Podocyte Interleukin-23 Receptor Signaling in the Pathogenesis of Lupus Nephritis.

Abstract

OBJECTIVE: Up-regulation of interleukin-23 (IL-23) in the serum and kidneys of patients with lupus nephritis (LN) has been demonstrated, but its effect on podocytes remains unknown. We hypothesized that IL-23 contributes to podocyte injury and that targeted deletion of IL-23 receptor (IL-23R) in podocytes of lupus-prone mice can prevent the development of glomerulonephritis. METHODS: Kidney biopsies were immunostained for IL-23R. In vitro experiments were conducted using a human podocyte cell line and primary murine podocytes.

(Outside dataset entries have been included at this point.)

(** C7.  When [Store] has to make room in memory, the element it erases is
    the first one from the front whose state is [kCompleted], and it goes
    on so, one element at a time, until there is room or no element is
    [kCompleted]; whatever is [kNotStarted] or [kStarted] stays.  In
    detail, for a call from its start ([woken] false) and for one that
    comes back from waiting for room ([woken] true):
    - what is erased is erased in that way, and nothing else is;
    - when the buffer runs, and there is no room or the call was woken in
      its wait, and some element is [kCompleted], the first such element is
      erased;
    - the call then ends with the value appended, or it waits, and then no
      element is [kCompleted] any more and there is still no room;
    - a call that finds room at its start erases nothing. *)
Theorem memory_reclaims_oldest_completed (b : DataBuffer) (key : Key) (value : Value)
  (woken : bool) :
  let r := if woken then StoreInMemory_resume b key value
           else StoreInMemory b key value in
  let b' := fst r in
  (exists l',
     evicts (memory_index b) l' /\
     (memory_index b' = l' \/ memory_index b' = l' ++ [MemoryElement.create key value]) /\
     forall e, e ∈ memory_index b -> MemoryElement.also_on_disk e <> kCompleted ->
               e ∈ memory_index b') /\
  (running_ b = true ->
   (woken = false -> size value <= Storage.max (memory_store_ b)) ->
   woken = true \/ HasSpace (memory_store_ b) (size value) = false ->
   forall front e back,
     memory_index b = front ++ e :: back ->
     Forall (fun y => MemoryElement.also_on_disk y <> kCompleted) front ->
     MemoryElement.also_on_disk e = kCompleted ->
     exists l',
       evicts (front ++ back) l' /\
       (memory_index b' = l' \/
        memory_index b' = l' ++ [MemoryElement.create key value])) /\
  (running_ b = true ->
   (woken = false -> size value <= Storage.max (memory_store_ b)) ->
   (snd r = WithoutLock /\
    exists l', evicts (memory_index b) l' /\
               memory_index b' = l' ++ [MemoryElement.create key value]) \/
   (snd r = MemoryStoreBlocked /\
    evicts (memory_index b) (memory_index b') /\
    Forall (fun y => MemoryElement.also_on_disk y <> kCompleted) (memory_index b') /\
    HasSpace (memory_store_ b') (size value) = false)) /\
  (running_ b = true -> woken = false ->
   size value <= Storage.max (memory_store_ b) ->
   HasSpace (memory_store_ b) (size value) = true ->
   r = (set_memory_index (memory_index b ++ [MemoryElement.create key value])
                         (add_memory_current (size value) b),
        WithoutLock)).
Proof.
  intros r b'.
  assert (forall in_wait,
            (in_wait = woken) ->
            (woken = false -> size value <= Storage.max (memory_store_ b)) ->
            r = StoreInMemory_finish
                  (WaitForSpaceInMemory (memory_fuel b) in_wait b (size value)) key value)
    as Hr.
  { intros in_wait <- Hfits. subst r. destruct in_wait; [reflexivity|].
    unfold StoreInMemory.
    destruct (Z.gtb_spec (size value) (Storage.max (memory_store_ b))); [|reflexivity].
    specialize (Hfits eq_refl). lia. }
  split; [|split; [|split]].
  - assert (exists l', evicts (memory_index b) l' /\
              (memory_index b' = l' \/
               memory_index b' = l' ++ [MemoryElement.create key value]))
      as (l' & Hev & Hb').
    { subst b' r. destruct woken.
      - unfold StoreInMemory_resume.
        exists (memory_index
                  (fst (WaitForSpaceInMemory (memory_fuel b) true b (size value)))).
        split; [apply WaitForSpaceInMemory_evicts|apply StoreInMemory_finish_index].
      - unfold StoreInMemory.
        destruct (size value >? Storage.max (memory_store_ b)).
        + exists (memory_index b). split; [constructor|now left].
        + exists (memory_index
                    (fst (WaitForSpaceInMemory (memory_fuel b) false b (size value)))).
          split; [apply WaitForSpaceInMemory_evicts|apply StoreInMemory_finish_index]. }
    exists l'. repeat split; [exact Hev|exact Hb'|].
    intros e Hin Hne. pose proof (evicts_keeps _ _ e Hev Hin Hne) as Hl'.
    destruct Hb' as [->| ->]; [exact Hl'|]. apply elem_of_app. now left.
  - intros Hrun Hfits Hmust front e back Hl Hfront He.
    subst b'. rewrite (Hr woken eq_refl Hfits). unfold memory_fuel.
    assert (woken = true \/ HasSpace (memory_store_ b) (size value) = false) as Hmust'
      by exact Hmust.
    destruct (WaitForSpaceInMemory_first (S (List.length (memory_index b))) woken b
                (size value) front e back Hrun Hmust' Hl Hfront He) as (-> & Herase).
    exists (memory_index
              (fst (WaitForSpaceInMemory (S (List.length (memory_index b))) false
                      (erase_memory (List.length front) b) (size value)))).
    split; [|apply StoreInMemory_finish_index].
    rewrite <- Herase. apply WaitForSpaceInMemory_evicts.
  - intros Hrun Hfits. subst b'. rewrite (Hr woken eq_refl Hfits).
    pose proof (WaitForSpaceInMemory_evicts (memory_fuel b) woken b (size value)) as Hev.
    destruct (WaitForSpaceInMemory_outcome (memory_fuel b) woken b (size value) Hrun)
      as (Hrun' & [(Hover & _)|(Hblocked & Hnone & Hspace)]); [unfold memory_fuel; lia| |].
    + left. destruct (WaitForSpaceInMemory _ woken b (size value)) as [b1 w].
      cbn in *. subst w. rewrite Hrun'. cbn. split; [reflexivity|].
      exists (memory_index b1). split; [exact Hev|reflexivity].
    + right. destruct (WaitForSpaceInMemory _ woken b (size value)) as [b1 w].
      cbn in *. subst w. cbn. now repeat split.
  - intros Hrun Hwoken Hfits Hspace. rewrite (Hr false (eq_sym Hwoken) (fun _ => Hfits)).
    unfold memory_fuel. rewrite WaitForSpaceInMemory_has_space by exact Hspace.
    cbn. now rewrite Hrun.
Qed.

Human podocytes stimulated with IL-23 underwent bulk RNA sequencing. The expression of IL-23R and structure and motility of podocytes were assessed. Podocytes isolated from B6 wild-type mice injected with a minicircle (MC) encoding IL-23 were studied. To assess the role of IL-23R in the development of nephritis, we generated MRL/lpr mice deficient in podocyte-specific Il23r who were lupus prone. RESULTS: IL-23R was highly expressed in the glomeruli of patients with LN. IL-23R expression was also up-regulated in human podocytes and primary podocytes isolated from B6 mice after IL-23 stimulation. Human podocytes stimulated with IL-23 showed decreased expression of synaptopodin and remodeling of the actin cytoskeleton. Mice who were administered with IL-23 MC mice exhibited a significant increase in the expression of IL-23R and phosphorylated STAT3 in podocytes. Finally, MRL/lpr.Podo-CreIl23rmice showed decreased clinical and histologic features of LN. CONCLUSION: IL-23R expression is increased in podocytes from mice and humans with systemic lupus erythematosus. IL-23 signaling disrupts the cytoskeleton in podocytes and increases their mobility, leading to the development of glomerulonephritis. Podocyte-specific deletion of Il23r in lupus-prone mice abrogates the development of LN.